Kentucky coach John Calipari thought Malik Monk shouldn’t have lasted to the eleventh pick of June’s NBA draft.
However, who selected Monk – who will guide his future – couldn’t be more ideal to his college coach.
“I thought he should have gone earlier in the draft, but when I heard it was (the Hornets), I said, ‘Hallelujah, it’s perfect!’” Calipari told the Observer Wednesday.
By perfect, Calipari continued, it’s the right teammates (he noted point guard Kemba Walker), the right coaches and – particularly – an owner with the Hall of Fame gravitas to mentor a talented 19-year-old.
“When Michael (Jordan) sits down with him and says, ‘This is what we want you to be,’ it’s a totally different deal,” Calipari said.

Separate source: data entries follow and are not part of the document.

Lemma binary_round_rel (m : positive) (e : Z) :
  -1000 <= e -> Zpos (digits2_pos m) + e <= 1023 ->
  let r := binary_round 53 1024 false m e in
  normal_pos r /\
  e + Zpos (digits2_pos m) - 53 <= fexpo r <= e + Zpos (digits2_pos m) - 52 /\
  2 ^ 53 * Z.abs (fval r - Zpos m * 2 ^ (e + scale)) <= fval r.
Proof.
  intros He Hov r. subst r. unfold binary_round.
  pose proof (digits2_pos_bounds m) as Hb.
  set (d := Zpos (digits2_pos m)) in *.
  assert (Hd : 1 <= d) by (subst d; lia).
  replace (fexp 53 1024 (d + e)) with (d + e - 53) by (unfold fexp, emin; lia).
  unfold shl_align.
  replace (d + e - 53 - e) with (d - 53) by lia.
  destruct (d - 53) as [|n|n] eqn:En.
  - apply binary_round_aux_rel; fold d; lia.
  - apply binary_round_aux_rel; fold d; lia.
  - pose proof (iter_xO_pow m n) as Hsh.
    assert (Hpw : 0 < 2 ^ Zpos n) by (apply Z.pow_pos_nonneg; lia).
    assert (Hlo : 2 ^ (d - 1) * 2 ^ Zpos n = 2 ^ 52).
    { rewrite <- Z.pow_add_r by lia. f_equal. lia. }
    assert (Hhi : 2 ^ d * 2 ^ Zpos n = 2 ^ 53).
    { rewrite <- Z.pow_add_r by lia. f_equal. lia. }
    assert (Hr : 2 ^ 52 <= Zpos (Pos.iter xO m n) < 2 ^ 53) by (rewrite Hsh; nia).
    rewrite binary_round_aux_exact_53;
      [|apply digits2_pos_unique; change (53 - 1) with 52; exact Hr|lia].
    split; [apply normal_pos_intro; exact Hr|].
    split; [cbn [fexpo]; lia|].
    cbn [fval cond_Zopp]. rewrite Hsh.
    replace (Zpos m * 2 ^ Zpos n * 2 ^ (d + e - 53 + scale))
      with (Zpos m * 2 ^ (e + scale)).
    { rewrite Z.sub_diag. cbn [Z.abs].
      assert (0 < 2 ^ (e + scale)) by (apply Z.pow_pos_nonneg; unfold scale; lia).
      lia. }
    rewrite <- Z.mul_assoc, <- Z.pow_add_r by (unfold scale; lia).
    do 2 f_equal. lia.
Qed.

Lemma digits2_pos_gt (p : positive) (k : Z) :
  2 ^ k <= Zpos p -> k < Zpos (digits2_pos p).
Proof.
  intros H. pose proof (digits2_pos_bounds p) as [_ Hhi].
  destruct (Z_lt_le_dec k (Zpos (digits2_pos p))) as [|Hle]; [assumption|].
  assert (2 ^ Zpos (digits2_pos p) <= 2 ^ k) by (apply Z.pow_le_mono_r; lia). lia.
Qed.

Lemma digits2_pos_le (p : positive) (k : Z) :
  0 <= k -> Zpos p < 2 ^ k -> Zpos (digits2_pos p) <= k.
Proof.
  intros Hk H. pose proof (digits2_pos_bounds p) as [Hlo _].
  destruct (Z_le_gt_dec (Zpos (digits2_pos p)) k) as [|Hgt]; [assumption|].
  assert (2 ^ k <= 2 ^ (Zpos (digits2_pos p) - 1)) by (apply Z.pow_le_mono_r; lia). lia.
Qed.

(** Multiplication by [1000.0]. *)
Lemma SFmul_1000 (f : spec_float) :
  normal_pos f -> -1000 <= fexpo f <= 900 ->
  let r := SFmul 53 1024 f (S754_finite false mantissa_1000 (-43)) in
  normal_pos r /\ fexpo f + 9 <= fexpo r <= fexpo f + 11 /\
  2 ^ 53 * Z.abs (fval r - 1000 * fval f) <= fval r.
Proof.
  intros (M & E & -> & HM) HE r. subst r. cbn [fexpo] in HE. cbn [SFmul xorb].
  change (Pos.mul M mantissa_1000) with (M * mantissa_1000)%positive.
  assert (Hprod : Zpos (M * mantissa_1000) = Zpos M * 8796093022208000)
    by (rewrite Pos2Z.inj_mul; reflexivity).
  change (2 ^ 52) with 4503599627370496 in HM.
  change (2 ^ 53) with 9007199254740992 in HM.
  assert (Hlo : 2 ^ 104 <= Zpos (M * mantissa_1000)).
  { rewrite Hprod. change (2 ^ 104) with 20282409603651670423947251286016. lia. }
  assert (Hhi : Zpos (M * mantissa_1000) < 2 ^ 106).
  { rewrite Hprod. change (2 ^ 106) with 81129638414606681695789005144064. lia. }
  pose proof (digits2_pos_gt _ _ Hlo) as Hd1.
  pose proof (digits2_pos_le _ 106 ltac:(lia) Hhi) as Hd2.
  destruct (binary_round_aux_rel (M * mantissa_1000) (E + -43)) as (Hn & Hx & Hb); try lia.
  split; [exact Hn|]. split; [cbn [fexpo]; lia|].
  cbn [fval cond_Zopp] in *.
  replace (1000 * (Zpos M * 2 ^ (E + scale)))
    with (Zpos (M * mantissa_1000) * 2 ^ (E + -43 + scale)); [exact Hb|].
  rewrite Hprod.
  replace (E + scale) with (43 + (E + -43 + scale)) by lia.
  rewrite (pow_split 43) by (unfold scale; lia).
  change (2 ^ 43) with 8796093022208. ring.
Qed.

Lemma shl_align_value (M : positive) (E ez : Z) :
  ez <= E -> Zpos (fst (shl_align M E ez)) = Zpos M * 2 ^ (E - ez).
Proof.
  intros H. unfold shl_align.
  destruct (ez - E) as [|d|d] eqn:Ed; try lia; cbn [fst].
  - replace (E - ez) with 0 by lia. simpl. lia.
  - rewrite iter_xO_pow. do 2 f_equal. lia.
Qed.

(** Subtraction of a smaller positive number. *)
Lemma SFsub_pos (f1 f2 : spec_float) :
  normal_pos f1 -> normal_pos f2 ->
  -900 <= fexpo f1 <= 0 -> -900 <= fexpo f2 <= 0 ->
  fval f2 < fval f1 ->
  let r := SFsub 53 1024 f1 f2 in
  normal_pos r /\ -1000 <= fexpo r <= 1 /\
  2 ^ 53 * Z.abs (fval r - (fval f1 - fval f2)) <= fval r.
Proof.
  intros (M1 & E1 & -> & HM1) (M2 & E2 & -> & HM2) HE1 HE2 Hlt r. subst r.
  cbn [fexpo] in HE1, HE2. cbn [SFsub cond_Zopp].
  set (ez := Z.min E1 E2).
  rewrite !shl_align_value by (subst ez; lia).
  cbn [fval cond_Zopp] in *.
  set (a := Zpos M1 * 2 ^ (E1 - ez)). set (b := Zpos M2 * 2 ^ (E2 - ez)).
  assert (Hpz : 0 < 2 ^ (ez + scale)) by (apply Z.pow_pos_nonneg; unfold scale; subst ez; lia).
  assert (Ha : a * 2 ^ (ez + scale) = Zpos M1 * 2 ^ (E1 + scale)).
  { unfold a. rewrite <- Z.mul_assoc, <- Z.pow_add_r by (unfold scale; subst ez; lia).
    do 2 f_equal. lia. }
  assert (Hb : b * 2 ^ (ez + scale) = Zpos M2 * 2 ^ (E2 + scale)).
  { unfold b. rewrite <- Z.mul_assoc, <- Z.pow_add_r by (unfold scale; subst ez; lia).
    do 2 f_equal. lia. }
  assert (Hab : b < a).
  { apply Z.mul_lt_mono_pos_r with (p := 2 ^ (ez + scale)); [exact Hpz|]. lia. }
  assert (Hbpos : 0 < b).
  { unfold b. apply Z.mul_pos_pos; [lia|]. apply Z.pow_pos_nonneg; subst ez; lia. }
  destruct (a - b) as [|mm|mm] eqn:Em; try lia.
  cbn [binary_normalize].
  assert (Hmm : Zpos mm < 2 ^ (53 + (E1 - ez))).
  { rewrite pow_split by (subst ez; lia).
    assert (a < 2 ^ 53 * 2 ^ (E1 - ez)).
    { unfold a. apply Z.mul_lt_mono_pos_r; [apply Z.pow_pos_nonneg; subst ez; lia | lia]. }
    lia. }
  assert (Hk : 0 <= 53 + (E1 - ez)) by (subst ez; lia).
  pose proof (digits2_pos_le mm _ Hk Hmm) as Hd.
  assert (Hd1 : 1 <= Zpos (digits2_pos mm)) by lia.
  destruct (binary_round_rel mm ez) as (Hn & Hx & Hbd); [subst ez; lia | lia |].
  split; [exact Hn|]. split; [subst ez; lia|].
  replace (Zpos M1 * 2 ^ (E1 + scale) - Zpos M2 * 2 ^ (E2 + scale))
    with (Zpos mm * 2 ^ (ez + scale)); [exact Hbd|].
  rewrite <- Em, <- Ha, <- Hb. ring.
Qed.

(** The order of positive normal numbers is the order of their values. *)
Lemma SFcompare_normal (f1 f2 : spec_float) :
  normal_pos f1 -> normal_pos f2 -> -1074 <= fexpo f1 -> -1074 <= fexpo f2 ->
  SFcompare f1 f2 = Some (fval f1 ?= fval f2).
Proof.
  intros (M1 & E1 & -> & HM1) (M2 & E2 & -> & HM2) HE1 HE2.
  cbn [SFcompare fval fexpo cond_Zopp] in *. f_equal.
  change (2 ^ 52) with 4503599627370496 in *.
  change (2 ^ 53) with 9007199254740992 in *.
  assert (Hstep : forall Ma Mb Ea Eb : Z,
            4503599627370496 <= Ma < 9007199254740992 ->
            4503599627370496 <= Mb < 9007199254740992 ->
            -1074 <= Ea -> Ea < Eb ->
            Ma * 2 ^ (Ea + scale) < Mb * 2 ^ (Eb + scale)).
  { intros Ma Mb Ea Eb Ha Hb Hlo Hlt.
    assert (0 < 2 ^ (Ea + scale)) by (apply Z.pow_pos_nonneg; unfold scale; lia).
    assert (2 * 2 ^ (Ea + scale) <= 2 ^ (Eb + scale)).
    { rewrite <- Z.pow_succ_r by (unfold scale; lia).
      apply Z.pow_le_mono_r; unfold scale; lia. }
    assert (Ma * 2 ^ (Ea + scale) < 9007199254740992 * 2 ^ (Ea + scale))
      by (apply Z.mul_lt_mono_pos_r; lia).
    assert (4503599627370496 * 2 ^ (Eb + scale) <= Mb * 2 ^ (Eb + scale))
      by (apply Z.mul_le_mono_nonneg_r; lia).
    lia. }
  destruct (Z.compare_spec E1 E2) as [He|He|He].
  - subst E2. change (PosDef.Pos.compare_cont Eq M1 M2) with (Pos.compare M1 M2).
    rewrite <- Zmult_compare_compat_r
      by (apply Z.lt_gt, Z.pow_pos_nonneg; unfold scale; lia).
    reflexivity.
  - symmetry. apply Z.compare_lt_iff. apply Hstep; lia.
  - symmetry. apply Z.compare_gt_iff. apply Hstep; lia.
Qed.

Naturally, it’s good for business for Calipari to promote his players, both current and former. But his effusiveness about Monk is a different level. He loves the kid’s spirit, his competitiveness and something Calipari says is harder to find than any of that.
“He has amnesia: Whatever happened before, he doesn’t remember,” Calipari said before the Hornets beat the Denver Nuggets 110-93 Wednesday. “The amnesia, it’s hard to teach. Some guys can’t get by two misses. He’ll miss five in a row and keep shooting.”
And then, as if determined to prove Calipari’s point, Monk scored 17 points on 7-of-14 shooting. In his first three NBA games, Monk had totaled 13 points on 4-of-22 shooting and committed seven turnovers. Calipari knew Monk would block all that out, because he demonstrated that and more in his single season with the Wildcats.
Calipari said Monk averaged more points (19.8) than any other player he’s coached in college. However, as the Hornets are exploring, Monk isn’t just a scorer. He’s undersized at 6-foot-3 for an NBA shooting guard, so Hornets coach Steve Clifford is experimenting with Monk at point guard.
Clifford said after practice Thursday he appreciated how Monk didn’t recoil in June when Clifford asked him to try another position. Clifford says Monk understands this is how to draw the best from him, and he likes exploring.
“I think if you said to him ‘We’re going to invent a game here’ or ‘We’re going to play European handball,’ he’d be good at it,” Clifford said. “That’s an important thing. It shows he understands angles and anticipates things, and sees the next play. You can’t teach those things.”
There is, however, much Monk still must be taught. He was not a strong defender in his one college season, and there’s no position where lacking defense can be more exposed in the NBA than shooting guard.
Right now Monk is a reserve, and that’s where he belongs. The Hornets’ other rookie, Dwayne Bacon, has size (6-7) and strength Monk doesn’t possess. That’s why Bacon was slotted into the starting lineup while Michael Kidd-Gilchrist was away from the team. Nic Batum’s eventual return from an elbow injury will push both rookies further down the depth chart.
But Monk was always going to play as a rookie. His gift for scoring in a multitude of ways is badly needed on a second unit that was the Hornets’ biggest flaw last season. Now, to use Calipari’s term, it’s up to Clifford and his assistants to “groom” Monk’s career.
“He doesn’t have the size to play against starting (shooting guards) every night,” Clifford said. “So to me, because he’s such a gifted player, if he plays both (guard spots) he can be a terrific player. If he plays just (shooting guard), he’s going to limit himself.”
All that’s fine with Monk. Either way, that “amnesia” thing comes in hand.
“It always comes into play,” Monk said. “(If) I don’t see that last shot ever, I’ll always be loose.”